[swift-evolution] [Pitch] Guarding on enum values

Joe Groff jgroff at apple.com
Wed Dec 23 17:35:17 CST 2015


> On Dec 23, 2015, at 10:16 AM, Andrew Duncan via swift-evolution <swift-evolution at swift.org> wrote:
> 
> In fact, I feel the same way too. I have definite views about indefinite pronouns. When I am teaching, I studiously avoid “it”, “this”, and “that”: at any given instant half the students have wandering minds, and if they miss the referent, they get lost. My old HyperTalk habits must be resurfacing with “it”. :)
> 
> I still think the use case is valuable as a (natural IMHO) generalization of guard, and feel the annoyance of having the bound variable show up three times and outlast the guard, when I don’t want to use or even see it. Brent’s suggestion removes the second objection and alleviates the first; I’ll see that, but ask if we can raise it. The pitch is:
> 
>    guard case let .Succeed(m) = returnsResult() else let r {
>        return r
>    }
> 
> Improvement! The question is: can we reduce this by one or two ‘r’s?

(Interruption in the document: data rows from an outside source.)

Lemma migrate_list_sys this old new fuel : forall st cb l,
  sys_ok st -> clock_of st old = Some cb -> queue (timers st) old cb l -> (length l <= fuel)%nat -> old <> new ->
    cpu_up st this -> cpu_up st new.1 ->
  (forall t tm, timers st !! t = Some tm -> base tm = Some old -> hrtimer_callback_running tm = false) ->
  exists st', migrate_hrtimer_list fuel this old new st = Ret st' /\ sys_ok st' /\
    (forall c, cpu_up st' c <-> cpu_up st c) /\ migrated old new st st' /\ starting st' = starting st.
Proof.
  induction fuel as [|fuel IH]; intros st cb l H Hcb Hq Hlen Hne Hthis Hnew Hcr; simpl;
    rewrite (get_clock_Ret _ _ _ Hcb), run_bind_Ret;
    (destruct (q_tree _ _ _ _ Hq) as (tr & Hr & _ & Htr)); rewrite (first_at _ _ Hr), Htr; simpl of_option;
      rewrite run_bind_Ret; (destruct l as [|t l]; [| try (simpl in Hlen; lia)]).
  1, 2: exists st; split; [done |]; split; [done |]; split; [done |]; split; [| done]; intros u;
    destruct (timers st !! u) as [tm|] eqn:Hu; [| done]; exists tm; do 3 (split; [done |]);
    rewrite decide_False; [done |]; intros [Hb Hqd]; assert (u ∈ []) as Hi by (apply Hq; by exists tm);
      by apply not_elem_of_nil in Hi.
  simpl. assert (queued_at (timers st) old t) as (tm & Ht & Hb & Hqd) by (apply Hq; set_solver).
  destruct (queue_nodup _ _ _ _ Hq) as [Hnd Hg]. apply Forall_cons in Hg as [[Ht0 _] _].
  rewrite (proj2 (Z.eqb_neq _ _)) by lia.
  destruct (migrate_first_sys this t old new st tm H Ht Hb Hqd (Hcr _ _ Ht Hb) Hthis Hnew) as (s1 & tm1 & ->
    & H1 & T1 & S1 & Ht1 & Hb1 & Hq1 & He1 & Hs1). rewrite run_bind_Ret.
  assert (is_Some (clock_of s1 old)) as [cb1 Hcb1] by (apply clock_up, (h_up _ _ _ T1), clock_up; eauto).
  destruct (s_clock _ H1 _ _ Hcb1) as [l1 Hq1'].
  assert (length l1 <= length l)%nat as Hl1.
  { apply submseteq_length, NoDup_submseteq; [by destruct (queue_nodup _ _ _ _ Hq1') |]. intros u Hu.
    apply Hq1' in Hu as (tmu & Hu & Hbu & Hqu). assert (u <> t) as Hut by (intros ->; congruence).
    rewrite (h_timers _ _ _ T1 u Hut) in Hu. assert (u ∈ t :: l) as [? | ?]%elem_of_cons by (apply Hq; by exists tmu); done. }
  destruct (IH s1 cb1 l1 H1 Hcb1 Hq1') as (s2 & -> & H2 & Hup2 & Hm & S2);
    [simpl in Hlen; lia | done | by apply (h_up _ _ _ T1) | by apply (h_up _ _ _ T1) | |].
  { intros u tmu Hu Hbu. assert (u <> t) as Hut by (intros ->; congruence). rewrite (h_timers _ _ _ T1 u Hut) in Hu.
    by eapply Hcr. }
  exists s2. split; [done |]. split; [done |]. split; [intros c; by rewrite Hup2, (h_up _ _ _ T1) |].
  split; [| by rewrite S2]. intros u. specialize (Hm u). destruct (decide (u = t)) as [-> | Hut].
  - rewrite Ht. rewrite Ht1 in Hm. destruct Hm as (tm2 & Ht2 & He2 & Hs2 & Hd).
    rewrite decide_False in Hd by (intros [? _]; congruence). subst tm2. exists tm1. split; [done |].
    do 2 (split; [done |]). by rewrite decide_True.
  - by rewrite (h_timers _ _ _ T1 u Hut) in Hm.
Qed.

A slight generalization would be to allow for an arbitrary pattern in the `else` clause:

guard case let .Succeed(m) = returnsResult() else case let .Failure(r) {
       return r
}

with the requirement that the "guard" and "else" patterns form an exhaustive match when taken together. That feels nicer than special-case knowledge of two-case enums, though I admit it punishes what's likely to be a common case.